* _Requirement_:
Give the entries again, word for word.

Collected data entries

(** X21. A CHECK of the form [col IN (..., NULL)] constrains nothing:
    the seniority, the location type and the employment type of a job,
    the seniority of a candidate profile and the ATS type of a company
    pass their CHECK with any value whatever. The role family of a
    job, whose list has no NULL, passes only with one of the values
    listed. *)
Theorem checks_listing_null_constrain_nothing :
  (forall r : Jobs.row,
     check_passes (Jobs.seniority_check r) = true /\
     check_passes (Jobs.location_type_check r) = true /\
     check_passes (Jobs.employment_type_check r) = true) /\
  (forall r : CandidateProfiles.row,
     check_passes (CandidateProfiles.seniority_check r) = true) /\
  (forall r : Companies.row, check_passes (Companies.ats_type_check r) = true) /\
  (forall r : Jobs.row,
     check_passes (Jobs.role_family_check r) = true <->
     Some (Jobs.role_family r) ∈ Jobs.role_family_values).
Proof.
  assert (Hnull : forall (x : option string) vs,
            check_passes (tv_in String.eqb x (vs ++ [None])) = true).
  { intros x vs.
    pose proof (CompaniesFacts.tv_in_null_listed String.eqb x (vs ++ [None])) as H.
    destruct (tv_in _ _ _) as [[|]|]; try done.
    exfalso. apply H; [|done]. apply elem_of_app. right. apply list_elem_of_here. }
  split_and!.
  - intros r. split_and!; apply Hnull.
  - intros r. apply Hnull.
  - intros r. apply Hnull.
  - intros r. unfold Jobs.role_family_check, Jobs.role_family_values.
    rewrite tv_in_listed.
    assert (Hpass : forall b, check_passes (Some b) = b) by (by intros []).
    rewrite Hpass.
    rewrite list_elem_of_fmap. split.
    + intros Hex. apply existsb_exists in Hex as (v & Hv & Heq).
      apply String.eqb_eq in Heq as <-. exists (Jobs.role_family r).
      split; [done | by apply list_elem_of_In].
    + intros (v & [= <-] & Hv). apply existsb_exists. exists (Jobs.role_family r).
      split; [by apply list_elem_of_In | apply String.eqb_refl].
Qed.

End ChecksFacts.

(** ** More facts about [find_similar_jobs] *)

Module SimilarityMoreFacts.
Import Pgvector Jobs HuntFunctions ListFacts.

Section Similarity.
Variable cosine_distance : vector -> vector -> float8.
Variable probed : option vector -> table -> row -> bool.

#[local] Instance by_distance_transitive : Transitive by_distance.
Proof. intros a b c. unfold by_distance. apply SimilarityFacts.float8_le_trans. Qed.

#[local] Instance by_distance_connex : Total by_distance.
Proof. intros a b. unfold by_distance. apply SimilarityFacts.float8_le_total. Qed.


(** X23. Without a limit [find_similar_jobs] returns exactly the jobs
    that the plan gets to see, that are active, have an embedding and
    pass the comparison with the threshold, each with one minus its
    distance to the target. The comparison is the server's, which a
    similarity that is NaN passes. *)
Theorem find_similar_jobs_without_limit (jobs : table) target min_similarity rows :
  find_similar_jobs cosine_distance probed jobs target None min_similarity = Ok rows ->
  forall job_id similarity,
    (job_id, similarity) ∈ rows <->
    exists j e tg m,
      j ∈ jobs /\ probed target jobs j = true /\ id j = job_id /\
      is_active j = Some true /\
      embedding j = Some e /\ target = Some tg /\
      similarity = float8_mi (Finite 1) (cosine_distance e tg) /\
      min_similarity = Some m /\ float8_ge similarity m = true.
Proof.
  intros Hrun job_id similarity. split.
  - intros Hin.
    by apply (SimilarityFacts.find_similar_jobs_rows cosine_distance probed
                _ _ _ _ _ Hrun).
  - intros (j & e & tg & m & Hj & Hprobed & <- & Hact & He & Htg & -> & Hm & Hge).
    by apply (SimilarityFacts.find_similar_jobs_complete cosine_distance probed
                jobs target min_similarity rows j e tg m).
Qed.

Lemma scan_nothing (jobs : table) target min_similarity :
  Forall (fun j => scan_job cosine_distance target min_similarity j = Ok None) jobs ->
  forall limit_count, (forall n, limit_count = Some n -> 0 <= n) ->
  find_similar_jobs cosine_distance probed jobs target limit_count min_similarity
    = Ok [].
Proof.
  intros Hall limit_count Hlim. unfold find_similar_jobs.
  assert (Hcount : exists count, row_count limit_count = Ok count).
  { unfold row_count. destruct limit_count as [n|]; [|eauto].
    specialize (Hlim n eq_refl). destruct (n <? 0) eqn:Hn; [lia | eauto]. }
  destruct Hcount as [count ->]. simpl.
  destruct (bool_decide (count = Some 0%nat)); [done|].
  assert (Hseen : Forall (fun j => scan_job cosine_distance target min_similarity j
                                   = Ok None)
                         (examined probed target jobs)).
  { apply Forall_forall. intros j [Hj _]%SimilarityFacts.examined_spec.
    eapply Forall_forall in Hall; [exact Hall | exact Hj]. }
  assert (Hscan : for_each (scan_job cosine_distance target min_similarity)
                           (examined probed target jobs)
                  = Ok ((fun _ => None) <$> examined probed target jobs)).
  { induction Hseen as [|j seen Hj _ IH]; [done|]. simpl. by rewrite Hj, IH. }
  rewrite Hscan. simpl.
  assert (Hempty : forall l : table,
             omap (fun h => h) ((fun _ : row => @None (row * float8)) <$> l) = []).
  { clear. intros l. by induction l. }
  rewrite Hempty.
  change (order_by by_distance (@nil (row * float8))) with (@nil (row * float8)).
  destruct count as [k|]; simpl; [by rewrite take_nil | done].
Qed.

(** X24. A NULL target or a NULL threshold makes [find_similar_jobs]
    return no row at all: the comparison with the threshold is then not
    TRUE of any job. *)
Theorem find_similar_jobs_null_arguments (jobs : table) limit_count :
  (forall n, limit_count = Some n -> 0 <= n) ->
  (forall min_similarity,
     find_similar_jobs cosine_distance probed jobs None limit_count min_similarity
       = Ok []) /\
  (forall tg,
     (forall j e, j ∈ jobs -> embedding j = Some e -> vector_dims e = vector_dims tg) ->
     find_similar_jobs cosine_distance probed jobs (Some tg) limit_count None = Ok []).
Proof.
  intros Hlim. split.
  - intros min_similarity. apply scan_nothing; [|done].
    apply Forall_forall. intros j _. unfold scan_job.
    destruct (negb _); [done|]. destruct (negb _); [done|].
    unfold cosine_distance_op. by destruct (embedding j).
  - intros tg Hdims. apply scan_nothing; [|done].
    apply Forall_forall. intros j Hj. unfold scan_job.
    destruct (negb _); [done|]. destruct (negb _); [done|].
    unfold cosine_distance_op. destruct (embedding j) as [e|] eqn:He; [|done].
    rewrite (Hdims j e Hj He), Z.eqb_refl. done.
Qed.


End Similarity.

* _Response to this task_:
(** X21. A CHECK of the form [col IN (..., NULL)] constrains nothing:
    the seniority, the location type and the employment type of a job,
    the seniority of a candidate profile and the ATS type of a company
    pass their CHECK with any value whatever. The role family of a
    job, whose list has no NULL, passes only with one of the values
    listed. *)
Theorem checks_listing_null_constrain_nothing :
  (forall r : Jobs.row,
     check_passes (Jobs.seniority_check r) = true /\
     check_passes (Jobs.location_type_check r) = true /\
     check_passes (Jobs.employment_type_check r) = true) /\
  (forall r : CandidateProfiles.row,
     check_passes (CandidateProfiles.seniority_check r) = true) /\
  (forall r : Companies.row, check_passes (Companies.ats_type_check r) = true) /\
  (forall r : Jobs.row,
     check_passes (Jobs.role_family_check r) = true <->
     Some (Jobs.role_family r) ∈ Jobs.role_family_values).
Proof.
  assert (Hnull : forall (x : option string) vs,
            check_passes (tv_in String.eqb x (vs ++ [None])) = true).
  { intros x vs.
    pose proof (CompaniesFacts.tv_in_null_listed String.eqb x (vs ++ [None])) as H.
    destruct (tv_in _ _ _) as [[|]|]; try done.
    exfalso. apply H; [|done]. apply elem_of_app. right. apply list_elem_of_here. }
  split_and!.
  - intros r. split_and!; apply Hnull.
  - intros r. apply Hnull.
  - intros r. apply Hnull.
  - intros r. unfold Jobs.role_family_check, Jobs.role_family_values.
    rewrite tv_in_listed.
    assert (Hpass : forall b, check_passes (Some b) = b) by (by intros []).
    rewrite Hpass.
    rewrite list_elem_of_fmap. split.
    + intros Hex. apply existsb_exists in Hex as (v & Hv & Heq).
      apply String.eqb_eq in Heq as <-. exists (Jobs.role_family r).
      split; [done | by apply list_elem_of_In].
    + intros (v & [= <-] & Hv). apply existsb_exists. exists (Jobs.role_family r).
      split; [by apply list_elem_of_In | apply String.eqb_refl].
Qed.

End ChecksFacts.

(** ** More facts about [find_similar_jobs] *)

Module SimilarityMoreFacts.
Import Pgvector Jobs HuntFunctions ListFacts.

Section Similarity.
Variable cosine_distance : vector -> vector -> float8.
Variable probed : option vector -> table -> row -> bool.

#[local] Instance by_distance_transitive : Transitive by_distance.
Proof. intros a b c. unfold by_distance. apply SimilarityFacts.float8_le_trans. Qed.

#[local] Instance by_distance_connex : Total by_distance.
Proof. intros a b. unfold by_distance. apply SimilarityFacts.float8_le_total. Qed.


(** X23. Without a limit [find_similar_jobs] returns exactly the jobs
    that the plan gets to see, that are active, have an embedding and
    pass the comparison with the threshold, each with one minus its
    distance to the target. The comparison is the server's, which a
    similarity that is NaN passes. *)
Theorem find_similar_jobs_without_limit (jobs : table) target min_similarity rows :
  find_similar_jobs cosine_distance probed jobs target None min_similarity = Ok rows ->
  forall job_id similarity,
    (job_id, similarity) ∈ rows <->
    exists j e tg m,
      j ∈ jobs /\ probed target jobs j = true /\ id j = job_id /\
      is_active j = Some true /\
      embedding j = Some e /\ target = Some tg /\
      similarity = float8_mi (Finite 1) (cosine_distance e tg) /\
      min_similarity = Some m /\ float8_ge similarity m = true.
Proof.
  intros Hrun job_id similarity. split.
  - intros Hin.
    by apply (SimilarityFacts.find_similar_jobs_rows cosine_distance probed
                _ _ _ _ _ Hrun).
  - intros (j & e & tg & m & Hj & Hprobed & <- & Hact & He & Htg & -> & Hm & Hge).
    by apply (SimilarityFacts.find_similar_jobs_complete cosine_distance probed
                jobs target min_similarity rows j e tg m).
Qed.

Lemma scan_nothing (jobs : table) target min_similarity :
  Forall (fun j => scan_job cosine_distance target min_similarity j = Ok None) jobs ->
  forall limit_count, (forall n, limit_count = Some n -> 0 <= n) ->
  find_similar_jobs cosine_distance probed jobs target limit_count min_similarity
    = Ok [].
Proof.
  intros Hall limit_count Hlim. unfold find_similar_jobs.
  assert (Hcount : exists count, row_count limit_count = Ok count).
  { unfold row_count. destruct limit_count as [n|]; [|eauto].
    specialize (Hlim n eq_refl). destruct (n <? 0) eqn:Hn; [lia | eauto]. }
  destruct Hcount as [count ->]. simpl.
  destruct (bool_decide (count = Some 0%nat)); [done|].
  assert (Hseen : Forall (fun j => scan_job cosine_distance target min_similarity j
                                   = Ok None)
                         (examined probed target jobs)).
  { apply Forall_forall. intros j [Hj _]%SimilarityFacts.examined_spec.
    eapply Forall_forall in Hall; [exact Hall | exact Hj]. }
  assert (Hscan : for_each (scan_job cosine_distance target min_similarity)
                           (examined probed target jobs)
                  = Ok ((fun _ => None) <$> examined probed target jobs)).
  { induction Hseen as [|j seen Hj _ IH]; [done|]. simpl. by rewrite Hj, IH. }
  rewrite Hscan. simpl.
  assert (Hempty : forall l : table,
             omap (fun h => h) ((fun _ : row => @None (row * float8)) <$> l) = []).
  { clear. intros l. by induction l. }
  rewrite Hempty.
  change (order_by by_distance (@nil (row * float8))) with (@nil (row * float8)).
  destruct count as [k|]; simpl; [by rewrite take_nil | done].
Qed.

(** X24. A NULL target or a NULL threshold makes [find_similar_jobs]
    return no row at all: the comparison with the threshold is then not
    TRUE of any job. *)
Theorem find_similar_jobs_null_arguments (jobs : table) limit_count :
  (forall n, limit_count = Some n -> 0 <= n) ->
  (forall min_similarity,
     find_similar_jobs cosine_distance probed jobs None limit_count min_similarity
       = Ok []) /\
  (forall tg,
     (forall j e, j ∈ jobs -> embedding j = Some e -> vector_dims e = vector_dims tg) ->
     find_similar_jobs cosine_distance probed jobs (Some tg) limit_count None = Ok []).
Proof.
  intros Hlim. split.
  - intros min_similarity. apply scan_nothing; [|done].
    apply Forall_forall. intros j _. unfold scan_job.
    destruct (negb _); [done|]. destruct (negb _); [done|].
    unfold cosine_distance_op. by destruct (embedding j).
  - intros tg Hdims. apply scan_nothing; [|done].
    apply Forall_forall. intros j Hj. unfold scan_job.
    destruct (negb _); [done|]. destruct (negb _); [done|].
    unfold cosine_distance_op. destruct (embedding j) as [e|] eqn:He; [|done].
    rewrite (Hdims j e Hj He), Z.eqb_refl. done.
Qed.


End Similarity.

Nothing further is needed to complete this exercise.